Une entreprise américaine, en collaboration avec une société de détection de fraude, est actuellement confrontée à des accusations portées par une organisation européenne de défense des droits numériques. Ils se serviraient de milliards de données de téléphones portables sans autorisation.
Ces allégations soutiennent que les lois sur la confidentialité ont été violées par la collecte et le transfert de données cellulaires de la moitié de la population mondiale, utilisées ensuite pour établir des scores personnalisés de fiabilité pour chaque individu. Cette affaire, déposée auprès de l’Autorité belge de protection des données par le Centre européen pour les droits numériques (noyb), met en cause BISC, une société de télécommunications opérant avec plus de 500 opérateurs mobiles dans plus de 200 pays, TeleSign, une entreprise spécialisée dans l’intelligence artificielle et la prévention de la fraude, ainsi que leur société mère, Proximus.
Les accusations portées contre BISC et TeleSign font suite à un article paru en mars 2022 dans le journal Le Soir, qui révélait que le fournisseur de télécoms collectait des données sur l’activité téléphonique des clients et les partageait secrètement avec TeleSign. Ces données incluaient des informations telles que le type de technologie utilisée pour passer des appels ou des SMS, la fréquence et la durée des appels.

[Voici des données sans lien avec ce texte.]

Record set_ok (d : FecDecoder codec) (s : ShardSet) : Prop := {
  so_length : length (shards s) = d_total_shards d;
  so_present : present s = length (omap id (shards s));
  so_short : (present s < d_data_shards d)%nat;
  so_lengths : Forall (λ b, length b ≤ max_packet_size d - FEC_HEADER_SIZE)%nat
                 (omap id (shards s)) }.

Record decoder_ok (d : FecDecoder codec) : Prop := {
  dk_data : (0 < d_data_shards d < d_total_shards d)%nat;
  dk_limit : d_sequence_limit d = sequence_limit_of (d_total_shards d);
  dk_max : (0 < max_shard_sets d)%nat;
  dk_size : (size (sets d) ≤ max_shard_sets d)%nat;
  dk_sets : map_Forall (λ _ s, set_ok d s) (sets d);
  dk_completed : completed d = list_to_set (completed_order d);
  dk_nodup : NoDup (completed_order d);
  dk_order : (length (completed_order d) ≤ max_shard_sets d * 2)%nat }.

(** ** The decoder's invariant *)
Lemma oldest_is_Some (m : gmap Z ShardSet) : m ≠ ∅ → ∃ i, oldest m = Some i ∧ is_Some (m !! i).
Proof.
  intros Hm. unfold oldest.
  assert (Hfold : ∀ l b, (∀ x, b = Some x → m !! x.1 = Some x.2) →
    (∀ x, x ∈ l → m !! x.1 = Some x.2) → (is_Some b ∨ l ≠ []) →
    ∃ x, foldl older b l = Some x ∧ m !! x.1 = Some x.2).
  { induction l as [|x l IH]; intros b Hb Hl Hne; simpl.
    - destruct Hne as [[y ->]|?]; [eauto | done].
    - apply IH.
      + intros y. unfold older. destruct b as [z|]; [case_match|]; intros; simplify_eq;
          eauto using list_elem_of_here.
      + eauto using list_elem_of_further.
      + left. unfold older. destruct b; [case_match|]; eauto. }
  destruct (Hfold (map_to_list m) None) as (x & -> & Hx); [done| | |eauto].
  - intros [i s] Hi. by apply elem_of_map_to_list in Hi.
  - right. by rewrite map_to_list_empty_iff.
Qed.

Lemma evict_room (d : FecDecoder codec) : decoder_ok d →
  (size (sets (evict_oldest_if_full d)) < max_shard_sets d)%nat.
Proof.
  intros Hok. pose proof (dk_size _ Hok) as Hs. pose proof (dk_max _ Hok).
  unfold evict_oldest_if_full. case_match eqn:E; to_prop; [done|].
  destruct (oldest_is_Some (sets d)) as (i & -> & [s Hi]).
  { intros Hd. rewrite Hd, map_size_empty in E. lia. }
  simpl. rewrite map_size_delete, Hi. lia.
Qed.

Lemma evict_sets (d : FecDecoder codec) : ∃ m, evict_oldest_if_full d = with_sets d (d_arrival d) m ∧ m ⊆ sets d.
Proof.
  unfold evict_oldest_if_full. destruct (_ <? _)%nat; [|destruct (oldest _)].
  2: by eexists; split; [done | apply delete_subseteq].
  all: exists (sets d); split; [by destruct d | done].
Qed.

Lemma trim_completed_spec limit order done :
  let r := trim_completed limit done order in
  (length r.2 ≤ limit)%nat ∧ r.2 = drop (length order - limit) order ∧
  (done = list_to_set order → NoDup order → r.1 = list_to_set r.2).
Proof.
  revert done. induction order as [|id rest IH]; intros done; simpl; [split_and!; auto with lia|].
  destruct (_ <? _)%nat eqn:E; to_prop; simpl.
  - destruct (IH (done ∖ {[id]})) as (? & Hdrop & Hset). simpl in *.
    split_and!; [done | |].
    + rewrite Hdrop. by replace (S (length rest) - limit)%nat with (S (length rest - limit)) by lia.
    + intros -> [Hid Hnd]%NoDup_cons. apply Hset; [|done].
      apply set_eq. intros x. rewrite elem_of_difference, !elem_of_list_to_set.
      set_solver.
  - split_and!; [lia | | done]. by replace (S (length rest) - limit)%nat with 0%nat by lia.
Qed.

Lemma mark_completed_sets (d : FecDecoder codec) id : sets (mark_completed d id) = sets d.
Proof. unfold mark_completed. by destruct (trim_completed _ _ _). Qed.

Record order_ok (d : FecDecoder codec) : Prop := {
  ok_max : (0 < max_shard_sets d)%nat;
  ok_completed : completed d = list_to_set (completed_order d);
  ok_nodup : NoDup (completed_order d);
  ok_order : (length (completed_order d) ≤ max_shard_sets d * 2)%nat }.

Lemma decoder_order_ok (d : FecDecoder codec) : decoder_ok d → order_ok d.
Proof. by intros []. Qed.

Lemma mark_completed_order (d : FecDecoder codec) id :
  order_ok d → order_ok (mark_completed d id) ∧ id ∈ completed (mark_completed d id).
Proof.
  intros [? Hset Hnd Hlen]. unfold mark_completed.
  set (order := if bool_decide _ then _ else _).
  assert (Ho : NoDup order ∧ ({[id]} ∪ completed d : gset Z) = list_to_set order ∧
    id ∈ drop (length order - max_shard_sets d * 2) order).
  { unfold order. case_bool_decide as Hid; rewrite Hset in *.
    - apply elem_of_list_to_set in Hid. split_and!; [done | set_solver |].
      by replace (_ - _)%nat with 0%nat by lia.
    - rewrite not_elem_of_list_to_set in Hid. split_and!.
      + apply NoDup_app. split_and!; [done | set_solver | apply NoDup_singleton].
      + rewrite list_to_set_app_L. set_solver.
      + rewrite length_app, drop_app_le by (simpl; lia). set_solver. }
  destruct Ho as (Hnd' & Heq & Hin).
  pose proof (trim_completed_spec (max_shard_sets d * 2) order ({[id]} ∪ completed d)) as Ht.
  destruct (trim_completed _ _ _) as [done order']. simpl in Ht. destruct Ht as (Hl & -> & Hs).
  specialize (Hs Heq Hnd'). split; [|simpl; rewrite Hs; set_solver].
  rewrite <- (take_drop (length order - max_shard_sets d * 2) order) in Hnd'.
  apply NoDup_app in Hnd' as (_ & _ & Hnd'). by constructor.
Qed.

Lemma mark_completed_ok (d : FecDecoder codec) id :
  decoder_ok d → decoder_ok (mark_completed d id).
Proof.
  intros Hok. destruct (mark_completed_order d id (decoder_order_ok d Hok)) as [[] _].
  destruct Hok as [? ? ? ? Hsets ? ? ?]. unfold mark_completed in *.
  destruct (trim_completed _ _ _). constructor; try done.
  intros i s Hi. by destruct (Hsets i s Hi).
Qed.

Lemma decoder_ok_with_sets (d : FecDecoder codec) a m :
  decoder_ok d → (size m ≤ max_shard_sets d)%nat → map_Forall (λ _ s, set_ok d s) m →
  decoder_ok (with_sets d a m).
Proof.
  intros [] ? Hm. constructor; try done. intros i s Hi. by destruct (Hm i s Hi).
Qed.

Lemma complete_set_safe (d : FecDecoder codec) id s delivered :
  decoder_ok (with_sets d (d_arrival d) (delete id (sets d))) →
  length (shards s) = d_total_shards d →
  let r := complete_set d id s delivered in r.1 ≠ Panic ∧ decoder_ok r.2.
Proof.
  intros Hok Hlen. unfold complete_set. cbv zeta. simpl d_data_shards. simpl d_codec.
  set (miss := missing_data _ _). set (d' := with_sets _ _ _) in *.
  assert (Hmiss : Forall (λ i, i < length (shards s))%nat miss).
  { apply Forall_forall. intros i [Hi _]%list_elem_of_filter. apply lookup_lt_is_Some. eauto. }
  destruct miss as [|i0 miss0]; [split; [done | by apply mark_completed_ok]|].
  destruct (rs_reconstruct_data _ _) as [rebuilt|] eqn:Hr; [|done].
  apply rs_reconstruct_length in Hr. rewrite length_fmap in Hr. rewrite <- Hr in Hmiss.
  generalize dependent (i0 :: miss0). intros miss Hmiss.
  assert (recovered_packets miss rebuilt ≠ Panic) as Hp.
  { induction Hmiss as [|i l [o Hi]%lookup_lt_is_Some Hl IH]; simpl; [done|].
    rewrite Hi. simpl. destruct o as [b|]; simpl; [|done].
    repeat case_match; try done. to_prop.
    rewrite slice_Ok by lia. simpl. by destruct (recovered_packets l rebuilt). }
  destruct (recovered_packets miss rebuilt); [|done|done].
  split; [done | by apply mark_completed_ok].
Qed.

Lemma omap_replicate_None n : omap id (replicate n (@None bytes)) = [].
Proof. by induction n. Qed.

Lemma set_ok_new (d : FecDecoder codec) a :
  (0 < d_data_shards d)%nat → set_ok d (mkSet (replicate (d_total_shards d) None) 0 0 a).
Proof.
  intros. constructor; simpl; rewrite ?length_replicate, ?omap_replicate_None; done.
Qed.

Lemma omap_insert_None (l : list (option bytes)) i b :
  l !! i = Some None → omap id (<[i := Some b]> l) ≡ₚ b :: omap id l.
Proof.
  revert i. induction l as [|o l IH]; intros [|i] Hi; simplify_eq/=; [done|].
  destruct o; simpl; [|by apply IH]. rewrite (IH i) by done. apply Permutation_swap.
Qed.

Lemma open_set_ok (d : FecDecoder codec) id :
  decoder_ok d →
  let d' := if bool_decide (is_Some (sets d !! id)) then d else
    let d := evict_oldest_if_full d in
    let arrival := wrap 64 (d_arrival d + 1) in
    with_sets d arrival
      (<[id := mkSet (replicate (d_total_shards d) None) 0 0 arrival]> (sets d)) in
  decoder_ok d' ∧ is_Some (sets d' !! id).
Proof.
  intros Hok. case_bool_decide as Hid; [done|]. cbv zeta.
  pose proof (evict_room d Hok) as Hroom.
  destruct (evict_sets d) as (m & Hev & Hm). rewrite Hev in *. simpl in *.
  split; [|rewrite lookup_insert_eq; eauto].
  change (decoder_ok (with_sets d (wrap 64 (d_arrival d + 1)) (<[id:=mkSet
    (replicate (d_total_shards d) None) 0 0 (wrap 64 (d_arrival d + 1))]> m))).
  apply decoder_ok_with_sets; [done | |].
  - rewrite map_size_insert. case_match; simpl; lia.
  - apply map_Forall_insert_2; [apply set_ok_new; by destruct Hok; lia|].
    intros i s Hi. by apply (dk_sets _ Hok i), (lookup_weaken m).
Qed.
(** ** [AsyncWrite] and [AsyncPing] *)

(** The loop of [poll_write]: the bytes packed so far; a round per byte and one
    to make room are enough, without fuel a panic. *)
Fixpoint pack_rounds (fuel : nat) (w : WebsocketStream) (buf : bytes) (written : nat)
    : outcome nat * WebsocketStream :=
  match fuel with
  | O => (Panic, w)
  | Datatypes.S fuel =>
      let input := drop written buf in
      if (length input =? 0)%nat then (Ok written, w)
      else
        let '(packed, w) := pack_write_frame w input in
        match do_write_frame w with
        | (Ok _, w) =>
            if negb (length (write_frame w) =? 0)%nat then (Ok (written + packed)%nat, w)
            else pack_rounds fuel w buf (written + packed)
        | (Err e, w) => (Err e, w)
        | (Panic, w) => (Panic, w)
        end
  end.

Definition ws_poll_write (w : WebsocketStream) (buf : bytes) : Poll (outcome nat) * WebsocketStream :=
  let pack (w : WebsocketStream) :=
    match pack_rounds (Datatypes.S (Datatypes.S (length buf))) w buf 0 with
    | (Ok written, w) => (if (0 <? written)%nat then Ready (Ok written) else Pending, w)
    | (Err e, w) => (Ready (Err e), w)
    | (Panic, w) => (Ready Panic, w)
    end in
  if (length buf =? 0)%nat then (Ready (Ok 0%nat), w)
  else if close_received (ctl (core w)) || close_sent (ctl (core w))
  then (Ready (err BrokenPipe "websocket closing handshake has started"), w)
  else if control_flush_pending (ctl (core w)) then flushed w pack
  else pack w.

(** The loop of [poll_flush] ends after a round: a write either leaves frames,
    which parks, or none. *)
Definition ws_poll_flush (w : WebsocketStream) : Poll (outcome unit) * WebsocketStream :=
  let transport (w : WebsocketStream) :=
    match poll_flush (stream w) with
    | (Ready (inr _), s) => (Ready (Ok tt), with_stream w s)
    | (Ready (inl e), s) => (Ready (Err e), with_stream w s)
    | (Pending, s) => (Pending, with_stream w s)
    end in
  let frames (w : WebsocketStream) :=
    if (length (write_frame w) =? 0)%nat then transport w
    else
      match do_write_frame w with
      | (Ok _, w) =>
          if negb (length (write_frame w) =? 0)%nat then (Pending, w) else transport w
      | (Err e, w) => (Ready (Err e), w)
      | (Panic, w) => (Ready Panic, w)
      end in
  if control_flush_pending (ctl (core w)) then flushed w frames else frames w.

Grâce à l’utilisation d’un algorithme sophistiqué, TeleSign attribue ensuite à chaque utilisateur des « scores de confiance » qui sont prétendument utilisés par des géants de l’industrie tels que Microsoft, Salesforce et TikTok pour décider si les utilisateurs doivent être autorisés à créer des comptes.
Classement par activité téléphonique !
Cependant, lorsque certains plaignants ont demandé l’accès à leurs propres données conformément au Règlement général sur la protection des données (RGPD) de l’Union européenne, ils ont découvert qu’ils avaient effectivement été classés par TeleSign en fonction de leur activité téléphonique. Dans un exemple cité dans la plainte, l’un des plaignants s’est vu attribuer un niveau de risque qualifié de « moyen-faible« .
Bien que le RGPD autorise certaines concessions en matière de protection de la vie privée, notamment dans le cadre de la détection des fraudes et des utilisations malveillantes des réseaux et services, la plainte soutient que l’étendue de l’activité de TeleSign et de BISC est injustifiée. Selon les plaignants, « le transfert systématique et massif de tous les numéros de téléphone à TeleSign pour qu’il puisse attribuer une note à chaque numéro n’est pas proportionné ». Ils estiment que cela revient à surveiller tous les utilisateurs dont les communications passent par BISC, alors que la conservation systématique de telles données à des fins policières et judiciaires n’est autorisée que dans des cas très précis.
Violation du RGPD ?
De plus, les plaignants allèguent que ce système de classement viole l’interdiction du RGPD de profiler les individus à l’aide d’algorithmes prédictifs. En effet, la loi interdit « le traitement automatisé de données à caractère personnel… pour évaluer certains aspects personnels relatifs à une personne physique, notamment pour analyser ou prédire des facteurs concernant les performances au travail, la situation économique, la santé, les préférences personnelles, les intérêts, la fiabilité, le comportement, la localisation ou les mouvements de cette personne physique« .
En outre, la plainte souligne que les transferts de données de BISC à une société basée en Californie exposent potentiellement les informations des citoyens européens aux forces de l’ordre américaines, ce qui soulève des préoccupations supplémentaires quant à la protection de la vie privée des utilisateurs.
Un porte-parole de TeleSign a répondu à la plainte en affirmant que l’entreprise avait mis en place un programme de confidentialité des données, conformément aux réglementations mondiales telles que le RGPD et la loi californienne sur la protection des consommateurs. L’entreprise affirme également revoir en permanence ses politiques et pratiques internes pour se conformer à l’évolution du paysage réglementaire.
Le Centre européen pour les droits numériques demande à l’autorité belge des données d’agir en faveur des plaignants. Ils réclament l’arrêt des transferts de données de BISC et le traitement des données par TeleSign. De plus, ils demandent une amende pouvant atteindre 236 millions d’euros (257,4 millions de dollars), correspondant à 4 % du chiffre d’affaires annuel de Proximus, conformément au RGPD et la législation européenne.